On 5 December, as George Osborne prepared to deliver his autumn statement, the Department for Work and Pensions let slip that it was no longer the plan for all benefit claimants to move on to the new scheme by 2017, as Mr Duncan Smith had stubbornly insisted, but that 700,000 would remain on the old system into the middle of the next parliament. On Friday, with all attention on election counts, Whitehall's Major Projects Authority released a report which did not merely rate UC as being at risk, but conceded that the setbacks had now reached a pass where it needed to be "reset" and classed as a new project. Although the report was always due around now, after election purdah, it could have been held off till next week to avoid the charge of burying news. As things stand, maladministration looks as if it could bury the plan.

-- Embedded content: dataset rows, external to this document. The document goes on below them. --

Lemma sum_plane_sizes_spec size_bits sizeimage ps n : forall i acc,
  0 <= size_bits ->
  size_t size_bits acc = acc ->
  (forall j, i <= j < i + Z.of_nat n ->
             array_get ps j = Some (u32 (nth (Z.to_nat j) sizeimage 0))) ->
  sum_plane_sizes size_bits n i ps acc
    = Some (size_t size_bits (acc + accepted_total sizeimage n i)).
Proof.
  induction n as [|n IH]; intros i acc Hb Hacc G.
  - cbn [sum_plane_sizes accepted_total]. rewrite Z.add_0_r, Hacc. reflexivity.
  - cbn [sum_plane_sizes accepted_total]. rewrite (G i) by lia.
    rewrite IH.
    + f_equal. unfold size_t.
      assert (0 < 2 ^ size_bits) by (apply Z.pow_pos_nonneg; lia).
      rewrite Zplus_mod_idemp_l. f_equal. lia.
    + exact Hb.
    + apply size_t_idem. exact Hb.
    + intros j Hj. apply G. lia.
Qed.

Lemma accepted_total_bound sizeimage n : forall i,
  0 <= accepted_total sizeimage n i <= Z.of_nat n * (2 ^ 32 - 1).
Proof.
  induction n as [|n IH]; intros i.
  - cbn [accepted_total]. lia.
  - cbn [accepted_total]. specialize (IH (i + 1)).
    pose proof (u32_range (nth (Z.to_nat i) sizeimage 0)). lia.
Qed.
Lemma X14_convenience_methods_witness :
  (List.length
     (stdout (world (final (debug (H := Host.ansi) "hello" JsNull
                              (Host.session (Host.defaults "app") Host.healthy)))))
   - List.length (stdout (world (Host.session (Host.defaults "app") Host.healthy))))%nat
  = 0%nat /\
  (List.length
     (stdout (world (final (info (H := Host.ansi) "hello" JsNull
                              (Host.session (Host.defaults "app") Host.healthy)))))
   - List.length (stdout (world (Host.session (Host.defaults "app") Host.healthy))))%nat
  = 1%nat /\
  critical (H := Host.ansi) "hello" JsNull (Host.session Host.silent Host.healthy)
  = Return tt (Host.session Host.silent Host.healthy).
Proof.
  destruct (X14_convenience_methods (H := Host.ansi)
              (Host.session (Host.defaults "app") Host.healthy) "hello" JsNull)
    as (Hdebug & Hinfo & _).
  - vm_compute. reflexivity.
  - split; [exact Hdebug|]. split; [exact Hinfo|].
    destruct (X14_convenience_methods (H := Host.ansi)
                (Host.session Host.silent Host.healthy) "hello" JsNull)
      as (_ & _ & _ & _ & _ & Hsilent).
    + vm_compute. reflexivity.
    + apply Hsilent. vm_compute. reflexivity.
Defined.

(** *** Where the log file ends up *)

Lemma ends_with_sep_app (a b : string) :
  b <> "" -> Path.ends_with_sep (a +:+ b) = Path.ends_with_sep b.
Proof.
  intros Hb. induction a as [|c a IH]; [reflexivity|].
  rewrite append_cons. rewrite PathFacts.ends_with_sep_cons; [exact IH|].
  destruct a; [exact Hb|discriminate].
Qed.
(** * chainer.datasets.mnist: the MNIST loader

    A shallow embedding of [chainer/datasets/mnist.py] and the properties
    of its parser, cache gate and normaliser.

    Python objects live in one store ([world]): array buffers on a heap,
    open gzip streams, and the files of the local disk.  Every function
    of the module is a computation in the monad [M], which threads the
    store and carries Python exceptions. *)

From Stdlib Require Import ZArith List Bool Lia.
From Stdlib Require Import Floats.SpecFloat.
From stdpp Require Import base option list strings gmap.

Local Open Scope string_scope.
Local Open Scope list_scope.
Local Open Scope Z_scope.

(** ** Exceptions and results *)

Inductive exn :=
  | KeyError (key : string)
  | ValueError (msg : string)
  | TypeError (msg : string)
  | IndexError (msg : string)
  | RuntimeError (msg : string)
  | IOError (msg : string)
  | StructError (msg : string).

Inductive result (A : Type) :=
  | Ok (a : A)
  | Err (e : exn).
Arguments Ok {A} a.
Arguments Err {A} e.

Definition is_ok {A} (r : result A) : bool :=
  match r with Ok _ => true | Err _ => false end.

(** ** The store *)

(** An array buffer: the flat, row-major data of a contiguous numpy array,
    tagged by its dtype.  Bytes and 32-bit integers are [Z]; float32 cells
    are IEEE binary32 values. *)
Inductive buffer :=
  | BufU8 (bs : list Z)
  | BufI32 (zs : list Z)
  | BufF32 (fs : list spec_float).

Inductive dtype := uint8 | int32 | float32.

(** A numpy array object: a view on a heap buffer.  Two arrays with the
    same [base] share their data. *)
Record ndarray := { base : nat; shape : list Z }.

(** A file on disk.  A gzip file is represented by the byte stream that
    decompressing it yields; an npz archive by its named arrays. *)
Inductive file :=
  | GzFile (content : list Z)
  | NpzFile (arrays : list (string * (list Z * buffer))).

(** An open gzip stream holds the bytes not read yet; a stream over a file
    that is not a gzip archive fails on every read. *)
Inductive stream :=
  | Open (rest : list Z)
  | Broken
  | Closed.

Record world := {
  heap : list buffer;
  streams : list stream;
  fs : gmap string file;
  remote : gmap string file
}.

Definition set_heap (h : list buffer) (w : world) : world :=
  {| heap := h; streams := streams w; fs := fs w; remote := remote w |}.
Definition set_streams (s : list stream) (w : world) : world :=
  {| heap := heap w; streams := s; fs := fs w; remote := remote w |}.
Definition set_fs (f : gmap string file) (w : world) : world :=
  {| heap := heap w; streams := streams w; fs := f; remote := remote w |}.

(** ** The monad of Python computations *)

Definition M (A : Type) : Type := world -> result A * world.

Definition ret {A} (a : A) : M A := fun w => (Ok a, w).
Definition raise {A} (e : exn) : M A := fun w => (Err e, w).
Definition bind {A B} (m : M A) (k : A -> M B) : M B :=
  fun w => match m w with
           | (Ok a, w') => k a w'
           | (Err e, w') => (Err e, w')
           end.
Definition lift {A} (r : result A) : M A := fun w => (r, w).

Declare Scope py_scope.
Delimit Scope py_scope with py.
Notation "x <- m ;; k" := (bind m (fun x => k))
  (at level 100, m at next level, right associativity) : py_scope.
Notation "m ;;; k" := (bind m (fun _ => k))
  (at level 100, right associativity) : py_scope.
Local Open Scope py_scope.

(** [for x in xs: body x] *)
Fixpoint for_ {A} (xs : list A) (body : A -> M unit) : M unit :=
  match xs with
  | [] => ret tt
  | x :: rest => body x ;;; for_ rest body
  end.
(** The canvas of an image is not empty: the natural sizes are 32-bit
    values, as the browser gives them, and both sides of the canvas that
    [constrainDimensions] computes in binary64 are positive.  An image
    without a side, or so flat that its short side is scaled below one
    pixel, has no such canvas: its ratio is then 0, Infinity or NaN, the
    page of fit mode and the placement on it come out as NaN, and jsPDF
    rejects them. *)
Definition hasCanvas (img : N * N) : bool :=
  (fst img <? 2 ^ 32)%N && (snd img <? 2 ^ 32)%N
  && (let d := Binary64.constrainDimensions
                 (Binary64.ofN (fst img)) (Binary64.ofN (snd img)) in
      PrimFloat.ltb 0 (Binary64.width d) && PrimFloat.ltb 0 (Binary64.height d)).

(** The image file is read and decoded without error, to an image with
    a canvas, and the host gives a drawing context to a canvas of any
    size. *)
Definition imageLoads (host : Host) (f : File) : Prop :=
  exists url img,
    readAsDataURL host f = Ok url
    /\ loadImage host url = Ok img
    /\ (forall w h, getContext2d host w h = true)
    /\ hasCanvas img = true.

(** The declared type of the file is no name that an object literal
    inherits, so that the look-up in [SUPPORTED_MIME_TYPES] finds an entry
    of the table or nothing. *)
Definition ownType (f : File) : Prop := ~ In (type f) INHERITED_KEYS.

Officials had patiently explained that universal credit would offer modest theoretical advantages in terms of rewarding work, enhancing take-home pay for some while blunting incentives for many married mothers. They explained, too, that merging several payments into one should simplify the paperwork, but that this needed to be weighed against the operational risks. The coalition's more forensic, and more cynical, members nonetheless seized enthusiastically on this little-understood reform of the administration of benefits because it gave them something plausible-sounding to say in response to the charge that they were doing nothing for the poor but cutting welfare. Mr Duncan Smith was in a different category. Having toured "broken Britain" in opposition, he felt moved to come up with the big answer, and has never doubted that UC is it.

Conviction-based politics is one thing, but conviction-based policy leads to trouble. With tunnel vision, IDS ignored council tax changes elsewhere in government which undermined his reform's rationale. His department has bitter experience of big bang reforms, as with child support, but has had successes with more incremental changes such as pension credit. Mr Duncan Smith hankered for his own big bang, however, and so turned a tin ear to official concerns. Along with all those who rely on benefit payments, he must now face the consequences.